> Please see this page: 
> http://lantech.geekvenue.net/chucktips/jason/chuck/1044789670/index_html
> This is exactly the problem I am having now whenever I try to install either 
> FreeBSD 4.9 or 5.1.  Clearly, a lot of other users out there are having this 
> problem too.  FDisk absolutely refuses to accept the correct geometry values 
> (the ones my BIOS tells me it is using to address the disk), instead 
> insisting on using some values that are not even close to correct.  Then 
> after installation completes and I try to boot, I get a "missing operating 
> system" message, which is no surprise given that the disk was addressed by 
> the installer using the wrong geometry settings.
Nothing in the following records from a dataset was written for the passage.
(* ===== verification/Server.v ===== *)
(** The event loop: the table of connections of server.cpp, the timers of
    core/sys_server.cpp and the destruction of a connection of net/netio.cpp.
    The kernel ([poll], [accept], [read], [write]) is an input of the loop;
    [clock] is what the calls of [get_current_time_ms] answer, one after the
    other. *)
From S2P Require Import Prelude Bytes Serialize Protocol NetIO Common AvlTree Hashtable Heap.
From S2P Require Import SortedSet Commands DList.
Import DList.

(** core/constants.h *)
Definition k_idle_timeout_ms : Z := 15 * 1000.
Definition k_max_works : nat := Z.to_nat 2000.

(** [get_monotonic_msec], from the fields of the [timespec]. *)
Definition get_monotonic_msec (tv_sec tv_nsec : Z) : Z :=
  u64 (u64 (u64 tv_sec * 1000) + u64 tv_nsec / 1000 / 1000).

(** The sentinel [server_data.idle_conn_list]; the connections have other
    addresses. *)
Definition idle_conn_list : ptr := 1%positive.

(** The whole state of the server. *)
Record Server := mkServer {
  sdata : ServerData;
  conns : gmap ptr Connection;
  fd2conn : list (option ptr);
  idle : DList.store;
  tick : nat;
}.
Abbreviation VM := (M Server).

Definition on_sdata {A} : SM A → VM A :=
  zoom sdata (λ d s, mkServer d (conns s) (fd2conn s) (idle s) (tick s)).
Definition on_conns {A} : M (gmap ptr Connection) A → VM A :=
  zoom conns (λ c s, mkServer (sdata s) c (fd2conn s) (idle s) (tick s)).
Definition on_idle {A} : M DList.store A → VM A :=
  zoom idle (λ i s, mkServer (sdata s) (conns s) (fd2conn s) i (tick s)).
Definition set_fd2conn (f : list (option ptr)) : VM () := λ s,
  Done ((), mkServer (sdata s) (conns s) f (idle s) (tick s)).

(** The fd table: [fd2conn[fd]], read and written. *)
Definition fd_get (fd : Z) : VM (option ptr) :=
  s ← get_state; deref (fd2conn s !! Z.to_nat fd).
Definition fd_set (fd : Z) (v : option ptr) : VM () :=
  s ← get_state;
  _ ← deref (fd2conn s !! Z.to_nat fd);
  set_fd2conn (<[Z.to_nat fd := v]> (fd2conn s)).

(** [main] before the loop. *)
Definition server_start : Server :=
  mkServer server_init ∅ [] {[ idle_conn_list := mkNode (Some idle_conn_list) (Some idle_conn_list) ]} 0.

(** [delete conn], which frees the list node in it. *)
Definition conn_free (conn : ptr) : VM () := λ s,
  Done ((), mkServer (sdata s) (delete conn (conns s)) (fd2conn s) (delete conn (idle s)) (tick s)).

(** [close(fd)] is the kernel's. *)
Definition handle_destroy (conn : ptr) : VM () :=
  c ← on_conns (load conn);
  fd_set (socket_fd c) None;;
  on_idle (dlist_detach conn);;
  conn_free conn.

Section clock.
Context (clock : nat → Z).

Definition get_current_time_ms : VM Z := λ s,
  Done (clock (tick s), mkServer (sdata s) (conns s) (fd2conn s) (idle s) (S (tick s))).

(** The handlers of a connection see the commands and the clock: a request
    is one use of the clock. *)
#[export] Instance server_handler : Handler (ServerData * nat) :=
  λ cmd out '(d, t),
    match run_request (clock t) cmd out d with
    | Done (out, d) => Done (out, (d, S t))
    | AssertFail => AssertFail
    | Undefined => Undefined
    | OutOfFuel => OutOfFuel
    end.

Definition on_handler {A} : M (ServerData * nat) A → VM A :=
  zoom (λ s, (sdata s, tick s)) (λ '(d, t) s, mkServer d (conns s) (fd2conn s) (idle s) t).

(** [new Connection()], with its list node. *)
Definition conn_new (c : Connection) : VM ptr := λ s,
  let p := Pos.max (fresh_ptr (conns s)) (fresh_ptr (idle s)) in
  Done (p, mkServer (sdata s) (<[p := c]> (conns s)) (fd2conn s)
             (<[p := node_init]> (idle s)) (tick s)).

(** [conn_fd] is the answer of [accept], made non-blocking ([accept_nb] of
    Setup.v). *)
Definition handle_accept (conn_fd : Z) : VM Z :=
  if conn_fd <? 0 then mret (-1)
  else
    now ← get_current_time_ms;
    conn ← conn_new (mkConnection conn_fd true false false [] [] now []);
    on_idle (dlist_insert_before idle_conn_list conn);;
    s ← get_state;
    (if blen (fd2conn s) <=? conn_fd
     then set_fd2conn (fd2conn s ++ replicate (Z.to_nat conn_fd + 1 - length (fd2conn s)) None)
     else mret ());;
    old ← fd_get conn_fd;
    assert_ (bool_decide (old = None));;
    fd_set conn_fd (Some conn);;
    mret 0.

(** [poll_args] after the listening socket: the descriptor and whether it
    is polled for input and for output. *)
Definition poll_arg (s : Server) (o : option ptr) : option (Z * (bool * bool)) :=
  p ← o; c ← conns s !! p; Some (socket_fd c, (want_read c, want_write c)).
Definition poll_args (s : Server) : list (Z * (bool * bool)) := omap (poll_arg s) (fd2conn s).

(** What happens on a connection: its [revents] ([pollhup] is any other bit),
    and the answers of the kernel to the calls its handlers may make. *)
Record conn_event := mkConnEvent {
  pollin : bool; pollout : bool; pollerr : bool; pollhup : bool;
  ev_read : read_result; ev_write : write_result; ev_write' : write_result;
}.

Definition serve_fd (fd : Z) (ev : conn_event) : VM () :=
  if negb (pollin ev || pollout ev || pollerr ev || pollhup ev) then mret ()
  else
    o ← fd_get fd;
    conn ← deref o;
    now ← get_current_time_ms;
    on_idle (dlist_detach conn);;
    on_idle (dlist_insert_before idle_conn_list conn);;
    c ← on_conns (load conn);
    '(destroy, c) ← on_handler (serve_ready (pollin ev) (pollout ev) (pollerr ev) now
                                 (ev_read ev) (ev_write ev) (ev_write' ev) c);
    on_conns (store_at conn c);;
    if destroy : bool then handle_destroy conn else mret ().

Fixpoint serve_fds (evs : list (Z * conn_event)) : VM () :=
  match evs with
  | [] => mret ()
  | (fd, ev) :: evs => serve_fd fd ev;; serve_fds evs
  end.

(** * Timers *)
Definition next_timer_ms : VM Z :=
  now_ms ← get_current_time_ms;
  let next_ms := size_max in
  empty ← on_idle (dlist_empty idle_conn_list);
  next_ms ← (if negb empty then
               n ← on_idle (load idle_conn_list);
               conn ← deref (DList.next n);
               c ← on_conns (load conn);
               mret (u64 (last_activity_ms c + k_idle_timeout_ms))
             else mret next_ms);
  s ← get_state;
  let next_ms :=
    match items (heap (sdata s)) with
    | [] => next_ms
    | top :: _ => if val top <? next_ms then val top else next_ms
    end in
  if next_ms =? size_max then mret (-1)
  else if next_ms <=? now_ms then mret 0
  else mret (i32 (u64 (next_ms - now_ms))).

Fixpoint idle_timers (fuel : nat) (now_ms : Z) : VM () :=
  empty ← on_idle (dlist_empty idle_conn_list);
  if negb empty then
    n ← on_idle (load idle_conn_list);
    conn ← deref (DList.next n);
    c ← on_conns (load conn);
    let next_ms := u64 (last_activity_ms c + k_idle_timeout_ms) in
    if next_ms >=? now_ms then mret ()
    else
      match fuel with
      | O => out_of_fuel
      | S fuel => handle_destroy conn;; idle_timers fuel now_ms
      end
  else mret ().

Definition hnode_same (node key : ptr) : bool := bool_decide (node = key).

(** The body of the loop over the expired keys. *)
Definition expire_top (now_ms : Z) (entry : ptr) : SM () :=
  on_heap (heap_delete 0);;
  set_heap_idx entry size_max;;
  n ← on_nodes (load entry);
  node ← db_delete (hash_code n) (λ _ node, hnode_same node entry);
  entry_del now_ms entry.

(** [works] more entries may be deleted after the one at the top. *)
Fixpoint ttl_timers (works : nat) (now_ms : Z) : SM () :=
  s ← get_state;
  match items (heap s) with
  | [] => mret ()
  | top :: _ =>
      if val top <=? now_ms then
        expire_top now_ms (ref top);;
        match works with
        | S works => ttl_timers works now_ms
        | O => mret ()
        end
      else mret ()
  end.

Definition process_timers : VM () :=
  now_ms ← get_current_time_ms;
  s ← get_state;
  idle_timers (size (idle s)) now_ms;;
  on_sdata (ttl_timers (Nat.pred k_max_works) now_ms).

(** * One iteration of the event loop

    [answer] is what [poll] answers: [None] when a signal interrupts it, or
    the answer of [accept], if the listening socket is ready, and the events of
    the connections in the order of [poll_args]. *)
Record poll_answer := mkPollAnswer {
  accepted : option Z;
  events : list conn_event;
}.

Definition loop_iteration (answer : option poll_answer) : VM Z :=
  s ← get_state;
  let args := poll_args s in
  timeout_ms ← next_timer_ms;
  match answer with
  | None => mret timeout_ms
  | Some a =>
      (match accepted a with Some fd => _ ← handle_accept fd; mret () | None => mret () end);;
      serve_fds (zip (fst <$> args) (events a));;
      process_timers;;
      mret timeout_ms
  end.
End clock.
Of about 100 to 110 FreeBSD systems we have up and going, I have never 
had the fdisk reported geometry match the BIOS reported information 
but I have never had a system fail to install and boot by just ignoring 
the whole issue and letting it (sysinstall, fdisk, etc) do its own thing 
as long as I didn't try to tinker with the geometry.  This has been with 
both SCSI and IDE disks, but mostly SCSI and almost entirely on mainstream 
hardware such as what comes with Dell, Compaq, etc, not homebuilts.
The FreeBSD versions have been most of 3.xx through most of 4.xx. I
haven't tried any 5.xx yet but the person in the box (cubicle) next to 
me has 5.1 going and sees the same thing.

There have been lots of things written about this. I don't know which
ones apply in your case.  But, the geometries on recent disks and
recent versions of software (recent = in the last 6 or 7 years) are
all "virtual" as far as I can see.    So, just try letting it fly
and without trying to tinker or reconcile what appears to be a conflict.


> Why the hell doesn't FDisk properly read the geometry settings from the BIOS 
> in the first place (so that don't have to look them up and enter them myself 
> during install), and why the hell doesn't it accept the correct values when 
> I enter them?  Isn't there *ANY* way to force it to accept the values I give 
> it?
> I have a hard time imagining how this could be considered "low priority" or 
> "not important" by the developers of the system.  This is clearly a major 
> defect in either documentation (if this is user error, a LOT of users are 
> having the problem, so documentation must be deficient), or a major defect 
> in the code.
> DISCLAIMER: I don't know if you folks are like the Linux community, but 
> don't tell me to "find the bug and fix it yourself", or to "quit whining". 
> It's perfectly reasonable for a user of a piece of software to expect it to 
> work right.  I'm not a developer, and shouldn't have to be.  That's why 
> *other* people are developers, so that I don't have to be.